4 Sept 2017

The State of Labor on Labor Day

CHARLES DERBER

The state of labor on Labor Day, 2017, is precarious, and can only be rectified by a Left, that reasserts class politics and takes its lead from a “universalizing” anti-stystemic labor movement.
Severe problems began with the Reagan revolution, which enshrined a ruthless global capitalism and sought to destroy unions. While the GOP and their corporate allies were destroying New Deal worker protections, the Democrats were doing little to stop them. The Clintons’ centrist Third Way took the Democrats out of a New Deal frame and into an embrace of Wall Street and the corporations, cementing the US as the only advanced Western nation with no party of labor.
Outsourcing and robotics, as well as deep cultural divides among workers, have intensified the problem, but they also have political solutions.
Trump, while elected because of the real crisis among workers, has not offered a solution for his white working class base; his extreme anti-union, austerity, and deregulatory policies will hurt them more.
This opens the door to what we call a “universalizing” strategy in which progressives in unions, the Democratic Party and social justice movements – as well as much of the general public that has turned fiercely anti-Establishment –come together to fight the ruling system and create a new New Deal, one that involves new kinds of unions and political policies –and a new labor focus on the Left – through four key new approaches.
1) Union leaders, working with their political allies, must connect better with their own members’ core interests. This means intensely challenging the global corporate power that is hollowing out the working class here, and requires labor working with political allies to rein in corporate power, build public infrastructure and expand social welfare protecting all Americans. If white workers’ core economic interests are protected, they are far more likely to unite across racial and cultural differences for a better standard of life. European unions, even where they represent less than ten percentage of the labor force, as in France, have succeeded for decades in winning support among culturally conservative workers by winning political power and preventing corporate oligarchy. Bernie Sanders attracted many white working class votes, proving that progressive populism here can draw culturally conservative workers, but not enough unions supported him in 2016.
2) As workers are increasingly people of color and female, the labor movement must connect better with other social justice movements, such as civil rights and feminist movements, as well as environmental and peace movements. These movements are all fighting the same systemic nexus of power and can only succeed together. The United Steelworkers has set a model of this by building vigorous alliances between labor and civil rights organizations, showing how to unite racially around shared interests.
3) The Left must move away from its current form of identity politics.

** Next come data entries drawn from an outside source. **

Section transparent.
Context `{EN : !Encodings}.
Variable enc : string.
Hypothesis Henc : enc = "gzip" ∨ enc = "deflate".

(** The writers while a handler runs. *)
Inductive related : recorder → compressResponseWriter → Prop :=
| rel_open p :
    rc_sent p = None → rc_body p = "" →
    related p {| cw_ResponseWriter := p; cw_compressor := None; cw_wroteHeader := false; cw_encoding := enc |}
| rel_plain p r code h h' :
    rc_head r = rc_head p → rc_sent p = Some (code, h) → rc_sent r = Some (code, h') → rc_body r = rc_body p →
    same_but ["Content-Type"] h h' → (header_Get h "Content-Type" ≠ "" → h' !! "Content-Type" = h !! "Content-Type") →
    related p {| cw_ResponseWriter := r; cw_compressor := None; cw_wroteHeader := true; cw_encoding := "" |}
| rel_encoded p r code h h' pieces :
    rc_head r = rc_head p → rc_sent p = Some (code, h) → rc_sent r = Some (code, h') → rc_body r = "" →
    code ≠ 204 → code ≠ 304 →
    (header_Get h "Content-Type" ≠ "" → h' !! "Content-Type" = h !! "Content-Type") →
    header_Get h "Content-Encoding" = "" →
    same_but ["Content-Type"; "Content-Encoding"; "Content-Length"; "Vary"] h h' →
    h' !! "Content-Encoding" = Some [enc] → h' !! "Content-Length" = None →
    (∃ vs, h' !! "Vary" = Some (vs ++ ["Accept-Encoding"])) →
    (if rc_head p then rc_body p = "" else plain pieces = rc_body p) →
    related p {| cw_ResponseWriter := r; cw_compressor := Some pieces; cw_wroteHeader := true; cw_encoding := enc |}.

Lemma enc_ne : enc ≠ "".
Proof. by destruct Henc as [-> | ->]. Qed.

Lemma plain_snoc l p : plain (l ++ [p]) = plain l +:+ plain [p].
Proof.
  induction l as [|[b|] l IH]; simpl.
  - done.
  - rewrite IH. simpl. by rewrite sapp_assoc.
  - by rewrite IH.
Qed.

Lemma encoded_header_spec h :
  same_but ["Content-Type"; "Content-Encoding"; "Content-Length"; "Vary"] h (encoded_header enc h) ∧
  encoded_header enc h !! "Content-Encoding" = Some [enc] ∧ encoded_header enc h !! "Content-Length" = None ∧
  (∃ vs, encoded_header enc h !! "Vary" = Some (vs ++ ["Accept-Encoding"])) ∧
  encoded_header enc h !! "Content-Type" = h !! "Content-Type".
Proof.
  unfold encoded_header, header_Add, header_Set. split_and!.
  - intros k Hk. rewrite lookup_delete_ne, !lookup_insert_ne; set_solver.
  - by rewrite lookup_delete_ne, lookup_insert_ne, lookup_insert by done.
  - by rewrite lookup_delete.
  - eexists. rewrite lookup_delete_ne, lookup_insert by done. done.
  - by rewrite lookup_delete_ne, !lookup_insert_ne by done.
Qed.

(** Sending the headers, which the wrapper may have filled in. *)
Lemma related_WriteHeader p h1 code :
  rc_sent p = None → rc_body p = "" → 200 ≤ code → same_but ["Content-Type"] (rc_header p) h1 →
  (header_Get (rc_header p) "Content-Type" ≠ "" → h1 !! "Content-Type" = rc_header p !! "Content-Type") →
  related (rc_WriteHeader code p)
    (cw_WriteHeader code {| cw_ResponseWriter := with_header p h1; cw_compressor := None; cw_wroteHeader := false;
                            cw_encoding := enc |}).
Proof.
  intros Hs Hb Hcode Hh Hct. unfold cw_WriteHeader, rc_WriteHeader. cbn [cw_wroteHeader cw_ResponseWriter with_header rc_header rc_sent].
  rewrite Hs. assert (informational code = false) as -> by (unfold informational; lia).
  assert (header_Get h1 "Content-Encoding" = header_Get (rc_header p) "Content-Encoding") as Hce.
  { unfold header_Get. rewrite Hh by set_solver. done. }
  destruct (not_encoded code h1) eqn:Hn; [by econstructor|].
  unfold not_encoded in Hn. zb. rewrite bool_decide_eq_true in *. cbn [cw_encoding].
  rewrite bool_decide_true by done. destruct (encoded_header_spec h1) as (E1 & E2 & E3 & E4 & E5).
  econstructor; cbn [rc_head rc_sent rc_body]; try done.
  - intros Hne. rewrite E5. by apply Hct.
  - congruence.
  - intros k Hk. rewrite E1 by done. apply Hh. set_solver.
  - destruct (rc_head p); done.
Qed.
Lemma rc_WriteHeader_sent code p x : rc_sent p = Some x → rc_WriteHeader code p = p.
Proof. intros H. unfold rc_WriteHeader. by rewrite H. Qed.

Lemma related_sent p w : related p w → cw_wroteHeader w = negb (is_None_b (rc_sent p)).
Proof. intros [p' H|????? H1 H|?????? H1 H]; cbn [cw_wroteHeader]; by rewrite H. Qed.

(** A write once the headers are sent. *)
Lemma related_Write_sent b p w : related p w → rc_sent p ≠ None → related (rc_Write b p) (cw_Write b w).
Proof.
  intros [p' H|p' r code h h' Hh Hp Hr Hb Hsame Hct|p' r code h h' pieces Hh Hp Hr Hb Hn1 Hn2 Hct Hce Hsame E1 E2 E3 Hpl] Hs;
    [done| |]; unfold cw_Write, cw_under; cbn [cw_wroteHeader cw_compressor cw_encoding cw_ResponseWriter].
  - unfold rc_Write. rewrite (rc_WriteHeader_sent _ p' (code, h)), (rc_WriteHeader_sent _ r (code, h')) by done.
    assert (body_allowed r = body_allowed p') as -> by (unfold body_allowed; by rewrite Hh, Hp, Hr).
    destruct (body_allowed p'); [|by econstructor]. econstructor; cbn [rc_head rc_sent rc_body]; try done. by rewrite Hb.
  - rewrite decide_False by apply enc_ne. unfold rc_Write. rewrite (rc_WriteHeader_sent _ _ (code, h)) by done.
    assert (body_allowed p' = negb (rc_head p')) as ->.
    { unfold body_allowed. rewrite Hp. rewrite (proj2 (Z.eqb_neq _ _) Hn1), (proj2 (Z.eqb_neq _ _) Hn2).
      apply andb_true_r. }
    destruct (rc_head p') eqn:Ehead; cbn [negb].
    + econstructor; try done; by rewrite Ehead.
    + econstructor; cbn [rc_head rc_sent rc_body]; try done.
      rewrite plain_snoc, Hpl. simpl. by rewrite sapp_nil_r.
Qed.

Lemma related_header p w o :
  match o with HSet _ _ | HAdd _ _ | HDel _ => True | _ => False end → related p w → related (rc_op p o) (cw_op w o).
Proof.
  intros Ho Hr. assert (rc_op p o = with_header p (header_op o (rc_header p))) as -> by (by destruct o).
  assert (cw_op w o = cw_under w (λ r, with_header r (header_op o (rc_header r)))) as -> by (by destruct o).
  destruct Hr; unfold cw_under; cbn [cw_ResponseWriter cw_compressor cw_wroteHeader cw_encoding];
    econstructor; done.
Qed.

Lemma sniffed_spec b h :
  same_but ["Content-Type"] h (sniffed b h) ∧
  (header_Get h "Content-Type" ≠ "" → sniffed b h !! "Content-Type" = h !! "Content-Type").
Proof.
  unfold sniffed. case_decide; [|by split]. split; [|done]. intros k Hk. unfold header_Set.
  rewrite lookup_insert_ne; [done|set_solver].
Qed.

We need a strong identity politics – especially in the Trump era where women, people of color, immigrants and other Left “identity communities” are under threat. But since the 1960s, the Left has largely abandoned its focus on labor and class politics, leaving an identity politics stripped of class alliances and awareness. This is a devastating situation for the Left; by giving up on changing capitalism, Left identity politics becomes a strategy for doing better within the capitalist regime, thereby reinforcing it. Only a new strong alliance between identity politics and class politics can create a viable Left; this Labor Day is a crucial moment for the Left to recognize its abandonment of class politics, allowing Trump to capture more and more white workers.

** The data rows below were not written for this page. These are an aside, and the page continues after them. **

(** X6: when what the argument of [Find] is, or points to, has a type
    without elements (a scalar, an interface, a struct), and when the
    argument is the nil interface or a nil pointer, [Find] panics at once:
    the session is as it was, so nothing was set in the clause set and no
    statement reached the executor. *)
Theorem Find_panics_on_entry g ex s values :
  from_option elem_less True (indirect_type values) ->
  (exists m, session.outcome (session.Find g ex values s) = session.Panicked m) /\
  session.after (session.Find g ex values s) = s.
Proof.
  intros H. unfold session.Find.
  destruct values as [|z|str|b|sd fs|e items|e [x|]|e items|k e entries|e ch];
    simpl in *; try (by eauto); try done.
  destruct e; simpl in *; try (by eauto); done.
Qed.

Lemma Find_panics_on_entry_witness :
  (exists m,
     session.outcome
       (session.Find sample_generators (executor_with (no_rows None))
          (VPtr (TStruct User) (Some Tom)) fresh_session)
     = session.Panicked m) /\
  session.after
    (session.Find sample_generators (executor_with (no_rows None))
       (VPtr (TStruct User) (Some Tom)) fresh_session)
  = fresh_session.
Proof.
  apply (Find_panics_on_entry sample_generators (executor_with (no_rows None))
           fresh_session (VPtr (TStruct User) (Some Tom))).
  exact I.
Defined.

(** A map of structs and a pointer to an array of structs have an element
    type: on a cursor without rows [Find] queries and returns. *)
Example Find_map_and_array_no_rows :
  session.outcome
    (session.Find sample_generators (executor_with (no_rows None))
       (VMap (TScalar KString) (TStruct User) (Some [])) fresh_session)
  = session.Returned None /\
  session.outcome
    (session.Find sample_generators (executor_with (no_rows None))
       (VPtr (TArray 2 (TStruct User)) (Some (zero (TArray 2 (TStruct User)))))
       fresh_session)
  = session.Returned None.
Proof. split; reflexivity. Qed.

(** X7: [Insert] without values skips its loop and still hands one
    statement to [Exec]: the INSERT fragment left in the clause set by an
    earlier call, if there is one, followed by the VALUES fragment of no
    record, with the parameters of the former only. *)
Theorem Insert_no_values g ex s :
  session.calls (session.Insert g ex [] s).2
  = session.calls s
    ++ [session.EvExec
          (from_option clause.sql "" (session.clause s !! clause.INSERT)
           +:+ clause.render g clause.VALUES [])
          (from_option clause.vars [] (session.clause s !! clause.INSERT))].
Proof.
  unfold session.Insert. simpl. unfold clause.Build. rewrite Build_from.
  cbn [omap list_omap]. unfold clause.Set_.
  rewrite lookup_insert_ne, lookup_insert_eq by done.
  assert (Hl : forall a : string, "" +:+ a = a) by done.
  destruct (session.clause s !! clause.INSERT) as [f|]; simpl;
    rewrite ?Hl, ?append_nil_r, ?app_nil_r; by destruct (session.Exec ex _ _).
Qed.


(** * Package hconfig *)

Lemma apply_options_settings {DataSource} (xs : list (Setting DataSource)) o :
  hconfig.apply_options (map setting_option xs) o
  = Ok {| hconfig.dataSource := default (hconfig.dataSource o) (last (data_sources xs));
          hconfig.useLocal := hconfig.useLocal o || existsb sets_local xs |}.
Proof.
  revert o. induction xs as [|x xs IH]; intros o; simpl.
  - destruct o. simpl. by rewrite orb_false_r.
  - destruct x as [d|]; simpl; rewrite IH; simpl.
    + unfold data_sources. simpl. fold (data_sources xs).
      rewrite last_cons. by destruct (last (data_sources xs)).
    + unfold data_sources. simpl. fold (data_sources xs).
      by rewrite orb_true_r.
Qed.

(** X8: of the options given to [newOptions] the last [WithDataSource]
    decides the data source, a nil one included, and [useLocal] is on when
    a [WithUseLocal] was given at any place; without a data source, or with
    a nil one last, the result is the error. *)
Theorem newOptions_last_data_source_wins {DataSource} (xs : list (Setting DataSource)) :
  hconfig.newOptions (map setting_option xs)
  = Ok match last (data_sources xs) with
       | Some (Some d) =>
           inr {| hconfig.dataSource := Some d;
                  hconfig.useLocal := existsb sets_local xs |}
       | _ => inl "dataSource is nil"
       end.
Proof.
  unfold hconfig.newOptions. rewrite apply_options_settings. simpl.
  by destruct (last (data_sources xs)) as [[d|]|].
Qed.

Example newOptions_two_sources :
  hconfig.newOptions
    [hconfig.WithUseLocal; hconfig.WithDataSource (Some 1); hconfig.WithDataSource (Some 2)]
  = Ok (inr {| hconfig.dataSource := Some 2; hconfig.useLocal := true |}).
Proof. reflexivity. Qed.

Example newOptions_nil_source_last :
  hconfig.newOptions [hconfig.WithDataSource (Some 1); hconfig.WithDataSource None]
  = Ok (inl "dataSource is nil").
Proof. reflexivity. Qed.

Lemma apply_options_panics {DataSource} (opts : list (hconfig.Option DataSource)) o :
  (exists m, hconfig.apply_options opts o = Panic m) <-> None ∈ opts.
Proof.
  revert o. induction opts as [|opt opts IH]; intros o; simpl.
  - split; [by intros [m H] | by intros H%elem_of_nil].
  - destruct opt as [f|].
    + rewrite IH. split; [by right | by intros [H|H]%elem_of_cons].
    + split; [by left | by eauto].
Qed.

(** X9: [newOptions] panics exactly when one of the options is a nil
    function; otherwise it returns the error ["dataSource is nil"] or
    options whose data source is not nil, never options without one. *)
Theorem newOptions_panics_iff_nil_option {DataSource}
        (opts : list (hconfig.Option DataSource)) :
  ((exists m, hconfig.newOptions opts = Panic m) <-> None ∈ opts) /\
  (forall r, hconfig.newOptions opts = Ok r ->
             r = inl "dataSource is nil" \/
             exists o d, r = inr o /\ hconfig.dataSource o = Some d).
Proof.
  unfold hconfig.newOptions. split.
  - rewrite <- (apply_options_panics opts
                  {| hconfig.dataSource := None; hconfig.useLocal := false |}).
    destruct (hconfig.apply_options opts _) as [o|m]; simpl.
    + split; intros [m H]; [|done]. by destruct (hconfig.dataSource o).
    + split; by eauto.
  - intros r. destruct (hconfig.apply_options opts _) as [o|m]; simpl; [|done].
    destruct (hconfig.dataSource o) as [d|] eqn:Hd; intros [= <-]; [right | by left].
    by exists o, d.
Qed.

(** * Package log *)

(** X10: on every goroutine [getLogHint] gives back the hint last set there
    by [SetLogHint], the empty hint included, and setting the hint of one
    goroutine leaves the hints of the others as they were. *)
Theorem getLogHint_SetLogHint (i j : Z) (hint : string) (logCtx : gmap Z string) :
  log.getLogHint i (log.SetLogHint i hint logCtx) = hint /\
  (i <> j -> log.getLogHint j (log.SetLogHint i hint logCtx) = log.getLogHint j logCtx).
Proof.
  unfold log.getLogHint, log.SetLogHint. split.
  - destruct (decide (hint = "")) as [->|Hne].
    + by rewrite lookup_delete_eq.
    + by rewrite lookup_insert_eq.
  - intros Hij. destruct (decide (hint = "")).
    + by rewrite lookup_delete_ne.
    + by rewrite lookup_insert_ne.
Qed.

Lemma getLogHint_SetLogHint_witness :
  log.getLogHint 7 (log.SetLogHint 7 "" {[ 7%Z := "req-1" ]}) = "" /\
  (7%Z <> 8%Z ->
   log.getLogHint 8 (log.SetLogHint 7 "" {[ 7%Z := "req-1" ]})
   = log.getLogHint 8 {[ 7%Z := "req-1" ]}).
Proof. apply (getLogHint_SetLogHint 7 8 "" {[ 7%Z := "req-1" ]}). Defined.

4) Labor must help transform the Democratic Party, especially by connecting with the progressive Sanders wing of the Party and allied social justice movements as well as with the broader population not in unions. Joining with the Sanders “revolution” in politics and on the street, labor can reach a majority of the angry and scared working population by being as systemically disruptive as Trump, but with very different politics, The new politics would make a genuine commitment to creatings good jobs and social protections in healthcare, education, and retirement now being dismantled by Trump and the GOP. Unions need to support a new assertive public sector and universalize its aims toward comprehensive social welfare and universal human rights, as seen in European nations. In the US, service unions such as nurses and teachers, as well as traditional industrial unions like the USW, are moving this way.
This is not utopian but urgent and realistic. Labor is already beginning to take these steps as inequality grows, economic conditions decline, and a new anti-Establishment American majority demands major change. Labor Day is now a pivotal political moment for labor and the entire nation and world.